- _Provided data_

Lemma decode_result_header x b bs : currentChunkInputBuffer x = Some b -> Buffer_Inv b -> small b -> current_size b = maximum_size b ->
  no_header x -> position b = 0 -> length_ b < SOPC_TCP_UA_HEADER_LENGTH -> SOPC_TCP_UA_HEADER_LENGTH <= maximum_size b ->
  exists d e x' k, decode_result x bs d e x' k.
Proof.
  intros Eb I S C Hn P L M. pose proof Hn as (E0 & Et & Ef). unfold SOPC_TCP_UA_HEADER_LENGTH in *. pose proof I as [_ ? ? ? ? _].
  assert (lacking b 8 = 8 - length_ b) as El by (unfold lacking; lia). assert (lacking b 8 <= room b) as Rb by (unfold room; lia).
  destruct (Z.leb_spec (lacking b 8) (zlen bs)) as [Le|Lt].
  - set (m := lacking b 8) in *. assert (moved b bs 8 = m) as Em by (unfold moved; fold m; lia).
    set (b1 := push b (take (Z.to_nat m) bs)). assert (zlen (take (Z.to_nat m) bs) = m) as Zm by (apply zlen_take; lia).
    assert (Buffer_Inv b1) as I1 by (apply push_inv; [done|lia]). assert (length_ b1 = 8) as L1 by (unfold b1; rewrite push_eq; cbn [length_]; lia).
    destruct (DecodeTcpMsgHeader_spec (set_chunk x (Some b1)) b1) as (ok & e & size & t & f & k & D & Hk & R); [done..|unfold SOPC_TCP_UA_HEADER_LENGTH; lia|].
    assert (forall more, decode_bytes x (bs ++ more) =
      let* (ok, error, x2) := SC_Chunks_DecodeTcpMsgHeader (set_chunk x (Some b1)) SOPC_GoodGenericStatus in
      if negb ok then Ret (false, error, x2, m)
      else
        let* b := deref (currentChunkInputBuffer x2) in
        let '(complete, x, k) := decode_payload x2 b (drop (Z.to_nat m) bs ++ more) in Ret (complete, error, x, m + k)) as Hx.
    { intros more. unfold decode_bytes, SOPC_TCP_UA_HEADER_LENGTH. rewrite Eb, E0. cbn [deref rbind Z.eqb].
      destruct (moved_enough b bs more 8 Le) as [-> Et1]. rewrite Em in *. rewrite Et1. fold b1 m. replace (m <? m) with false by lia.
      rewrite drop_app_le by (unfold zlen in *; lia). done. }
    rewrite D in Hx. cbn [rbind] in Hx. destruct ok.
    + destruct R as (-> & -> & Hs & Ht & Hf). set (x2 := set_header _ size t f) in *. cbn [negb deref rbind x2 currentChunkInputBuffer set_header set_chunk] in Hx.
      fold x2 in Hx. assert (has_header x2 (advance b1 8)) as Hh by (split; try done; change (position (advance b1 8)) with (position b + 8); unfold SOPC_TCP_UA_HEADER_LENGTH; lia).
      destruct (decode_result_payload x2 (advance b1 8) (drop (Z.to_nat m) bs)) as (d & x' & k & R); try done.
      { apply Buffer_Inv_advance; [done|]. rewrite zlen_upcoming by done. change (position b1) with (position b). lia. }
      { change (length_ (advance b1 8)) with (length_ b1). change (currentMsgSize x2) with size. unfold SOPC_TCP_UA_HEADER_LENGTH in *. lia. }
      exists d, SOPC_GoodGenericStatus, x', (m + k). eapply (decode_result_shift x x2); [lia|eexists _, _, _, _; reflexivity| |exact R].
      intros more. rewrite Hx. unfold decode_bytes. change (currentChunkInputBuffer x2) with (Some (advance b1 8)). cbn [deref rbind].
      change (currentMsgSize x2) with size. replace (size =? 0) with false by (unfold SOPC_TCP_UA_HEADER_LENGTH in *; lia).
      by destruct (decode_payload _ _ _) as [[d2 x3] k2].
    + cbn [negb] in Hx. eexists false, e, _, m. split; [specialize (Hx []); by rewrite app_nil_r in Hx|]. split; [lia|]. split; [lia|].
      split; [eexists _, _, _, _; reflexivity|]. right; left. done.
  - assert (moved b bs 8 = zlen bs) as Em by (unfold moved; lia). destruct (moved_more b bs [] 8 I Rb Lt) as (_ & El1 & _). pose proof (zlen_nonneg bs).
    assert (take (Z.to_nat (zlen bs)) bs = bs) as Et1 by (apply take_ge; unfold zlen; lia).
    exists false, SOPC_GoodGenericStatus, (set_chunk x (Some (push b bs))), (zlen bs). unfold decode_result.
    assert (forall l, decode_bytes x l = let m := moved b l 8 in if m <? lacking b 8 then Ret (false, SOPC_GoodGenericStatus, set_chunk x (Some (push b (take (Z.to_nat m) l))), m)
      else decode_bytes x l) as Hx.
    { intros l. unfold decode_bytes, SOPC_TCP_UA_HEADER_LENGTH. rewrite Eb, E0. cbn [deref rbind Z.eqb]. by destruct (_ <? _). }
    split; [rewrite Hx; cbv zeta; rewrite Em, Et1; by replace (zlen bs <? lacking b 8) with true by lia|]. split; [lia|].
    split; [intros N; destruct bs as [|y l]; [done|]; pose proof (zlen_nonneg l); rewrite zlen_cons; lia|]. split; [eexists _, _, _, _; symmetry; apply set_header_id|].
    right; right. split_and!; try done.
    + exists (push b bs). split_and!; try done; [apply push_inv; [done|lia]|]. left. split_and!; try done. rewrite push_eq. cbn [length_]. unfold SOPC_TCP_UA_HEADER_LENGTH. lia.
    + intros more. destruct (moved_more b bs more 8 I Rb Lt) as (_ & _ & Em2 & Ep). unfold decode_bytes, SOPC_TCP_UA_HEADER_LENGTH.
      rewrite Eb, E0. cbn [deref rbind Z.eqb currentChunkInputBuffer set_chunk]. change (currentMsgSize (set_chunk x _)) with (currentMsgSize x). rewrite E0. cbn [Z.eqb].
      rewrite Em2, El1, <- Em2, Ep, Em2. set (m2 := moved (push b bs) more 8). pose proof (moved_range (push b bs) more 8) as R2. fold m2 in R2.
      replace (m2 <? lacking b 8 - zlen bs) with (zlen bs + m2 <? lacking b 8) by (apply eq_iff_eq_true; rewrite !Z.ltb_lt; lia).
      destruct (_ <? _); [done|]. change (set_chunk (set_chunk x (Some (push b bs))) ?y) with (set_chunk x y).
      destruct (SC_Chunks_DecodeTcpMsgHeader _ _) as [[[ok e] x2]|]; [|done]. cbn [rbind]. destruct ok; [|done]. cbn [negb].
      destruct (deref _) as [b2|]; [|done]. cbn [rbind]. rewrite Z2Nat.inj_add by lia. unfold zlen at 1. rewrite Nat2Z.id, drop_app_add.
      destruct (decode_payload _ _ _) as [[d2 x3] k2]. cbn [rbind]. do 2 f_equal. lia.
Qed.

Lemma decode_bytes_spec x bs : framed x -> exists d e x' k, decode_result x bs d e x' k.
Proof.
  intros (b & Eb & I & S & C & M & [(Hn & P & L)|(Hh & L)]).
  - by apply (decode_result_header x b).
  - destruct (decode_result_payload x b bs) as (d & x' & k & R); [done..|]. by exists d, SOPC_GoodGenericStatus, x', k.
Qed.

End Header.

- _Exercise aim_
Transcribe the data above in full, exactly as it appears.

- _Task solution_
Lemma decode_result_header x b bs : currentChunkInputBuffer x = Some b -> Buffer_Inv b -> small b -> current_size b = maximum_size b ->
  no_header x -> position b = 0 -> length_ b < SOPC_TCP_UA_HEADER_LENGTH -> SOPC_TCP_UA_HEADER_LENGTH <= maximum_size b ->
  exists d e x' k, decode_result x bs d e x' k.
Proof.
  intros Eb I S C Hn P L M. pose proof Hn as (E0 & Et & Ef). unfold SOPC_TCP_UA_HEADER_LENGTH in *. pose proof I as [_ ? ? ? ? _].
  assert (lacking b 8 = 8 - length_ b) as El by (unfold lacking; lia). assert (lacking b 8 <= room b) as Rb by (unfold room; lia).
  destruct (Z.leb_spec (lacking b 8) (zlen bs)) as [Le|Lt].
  - set (m := lacking b 8) in *. assert (moved b bs 8 = m) as Em by (unfold moved; fold m; lia).
    set (b1 := push b (take (Z.to_nat m) bs)). assert (zlen (take (Z.to_nat m) bs) = m) as Zm by (apply zlen_take; lia).
    assert (Buffer_Inv b1) as I1 by (apply push_inv; [done|lia]). assert (length_ b1 = 8) as L1 by (unfold b1; rewrite push_eq; cbn [length_]; lia).
    destruct (DecodeTcpMsgHeader_spec (set_chunk x (Some b1)) b1) as (ok & e & size & t & f & k & D & Hk & R); [done..|unfold SOPC_TCP_UA_HEADER_LENGTH; lia|].
    assert (forall more, decode_bytes x (bs ++ more) =
      let* (ok, error, x2) := SC_Chunks_DecodeTcpMsgHeader (set_chunk x (Some b1)) SOPC_GoodGenericStatus in
      if negb ok then Ret (false, error, x2, m)
      else
        let* b := deref (currentChunkInputBuffer x2) in
        let '(complete, x, k) := decode_payload x2 b (drop (Z.to_nat m) bs ++ more) in Ret (complete, error, x, m + k)) as Hx.
    { intros more. unfold decode_bytes, SOPC_TCP_UA_HEADER_LENGTH. rewrite Eb, E0. cbn [deref rbind Z.eqb].
      destruct (moved_enough b bs more 8 Le) as [-> Et1]. rewrite Em in *. rewrite Et1. fold b1 m. replace (m <? m) with false by lia.
      rewrite drop_app_le by (unfold zlen in *; lia). done. }
    rewrite D in Hx. cbn [rbind] in Hx. destruct ok.
    + destruct R as (-> & -> & Hs & Ht & Hf). set (x2 := set_header _ size t f) in *. cbn [negb deref rbind x2 currentChunkInputBuffer set_header set_chunk] in Hx.
      fold x2 in Hx. assert (has_header x2 (advance b1 8)) as Hh by (split; try done; change (position (advance b1 8)) with (position b + 8); unfold SOPC_TCP_UA_HEADER_LENGTH; lia).
      destruct (decode_result_payload x2 (advance b1 8) (drop (Z.to_nat m) bs)) as (d & x' & k & R); try done.
      { apply Buffer_Inv_advance; [done|]. rewrite zlen_upcoming by done. change (position b1) with (position b). lia. }
      { change (length_ (advance b1 8)) with (length_ b1). change (currentMsgSize x2) with size. unfold SOPC_TCP_UA_HEADER_LENGTH in *. lia. }
      exists d, SOPC_GoodGenericStatus, x', (m + k). eapply (decode_result_shift x x2); [lia|eexists _, _, _, _; reflexivity| |exact R].
      intros more. rewrite Hx. unfold decode_bytes. change (currentChunkInputBuffer x2) with (Some (advance b1 8)). cbn [deref rbind].
      change (currentMsgSize x2) with size. replace (size =? 0) with false by (unfold SOPC_TCP_UA_HEADER_LENGTH in *; lia).
      by destruct (decode_payload _ _ _) as [[d2 x3] k2].
    + cbn [negb] in Hx. eexists false, e, _, m. split; [specialize (Hx []); by rewrite app_nil_r in Hx|]. split; [lia|]. split; [lia|].
      split; [eexists _, _, _, _; reflexivity|]. right; left. done.
  - assert (moved b bs 8 = zlen bs) as Em by (unfold moved; lia). destruct (moved_more b bs [] 8 I Rb Lt) as (_ & El1 & _). pose proof (zlen_nonneg bs).
    assert (take (Z.to_nat (zlen bs)) bs = bs) as Et1 by (apply take_ge; unfold zlen; lia).
    exists false, SOPC_GoodGenericStatus, (set_chunk x (Some (push b bs))), (zlen bs). unfold decode_result.
    assert (forall l, decode_bytes x l = let m := moved b l 8 in if m <? lacking b 8 then Ret (false, SOPC_GoodGenericStatus, set_chunk x (Some (push b (take (Z.to_nat m) l))), m)
      else decode_bytes x l) as Hx.
    { intros l. unfold decode_bytes, SOPC_TCP_UA_HEADER_LENGTH. rewrite Eb, E0. cbn [deref rbind Z.eqb]. by destruct (_ <? _). }
    split; [rewrite Hx; cbv zeta; rewrite Em, Et1; by replace (zlen bs <? lacking b 8) with true by lia|]. split; [lia|].
    split; [intros N; destruct bs as [|y l]; [done|]; pose proof (zlen_nonneg l); rewrite zlen_cons; lia|]. split; [eexists _, _, _, _; symmetry; apply set_header_id|].
    right; right. split_and!; try done.
    + exists (push b bs). split_and!; try done; [apply push_inv; [done|lia]|]. left. split_and!; try done. rewrite push_eq. cbn [length_]. unfold SOPC_TCP_UA_HEADER_LENGTH. lia.
    + intros more. destruct (moved_more b bs more 8 I Rb Lt) as (_ & _ & Em2 & Ep). unfold decode_bytes, SOPC_TCP_UA_HEADER_LENGTH.
      rewrite Eb, E0. cbn [deref rbind Z.eqb currentChunkInputBuffer set_chunk]. change (currentMsgSize (set_chunk x _)) with (currentMsgSize x). rewrite E0. cbn [Z.eqb].
      rewrite Em2, El1, <- Em2, Ep, Em2. set (m2 := moved (push b bs) more 8). pose proof (moved_range (push b bs) more 8) as R2. fold m2 in R2.
      replace (m2 <? lacking b 8 - zlen bs) with (zlen bs + m2 <? lacking b 8) by (apply eq_iff_eq_true; rewrite !Z.ltb_lt; lia).
      destruct (_ <? _); [done|]. change (set_chunk (set_chunk x (Some (push b bs))) ?y) with (set_chunk x y).
      destruct (SC_Chunks_DecodeTcpMsgHeader _ _) as [[[ok e] x2]|]; [|done]. cbn [rbind]. destruct ok; [|done]. cbn [negb].
      destruct (deref _) as [b2|]; [|done]. cbn [rbind]. rewrite Z2Nat.inj_add by lia. unfold zlen at 1. rewrite Nat2Z.id, drop_app_add.
      destruct (decode_payload _ _ _) as [[d2 x3] k2]. cbn [rbind]. do 2 f_equal. lia.
Qed.

Lemma decode_bytes_spec x bs : framed x -> exists d e x' k, decode_result x bs d e x' k.
Proof.
  intros (b & Eb & I & S & C & M & [(Hn & P & L)|(Hh & L)]).
  - by apply (decode_result_header x b).
  - destruct (decode_result_payload x b bs) as (d & x' & k & R); [done..|]. by exists d, SOPC_GoodGenericStatus, x', k.
Qed.

End Header.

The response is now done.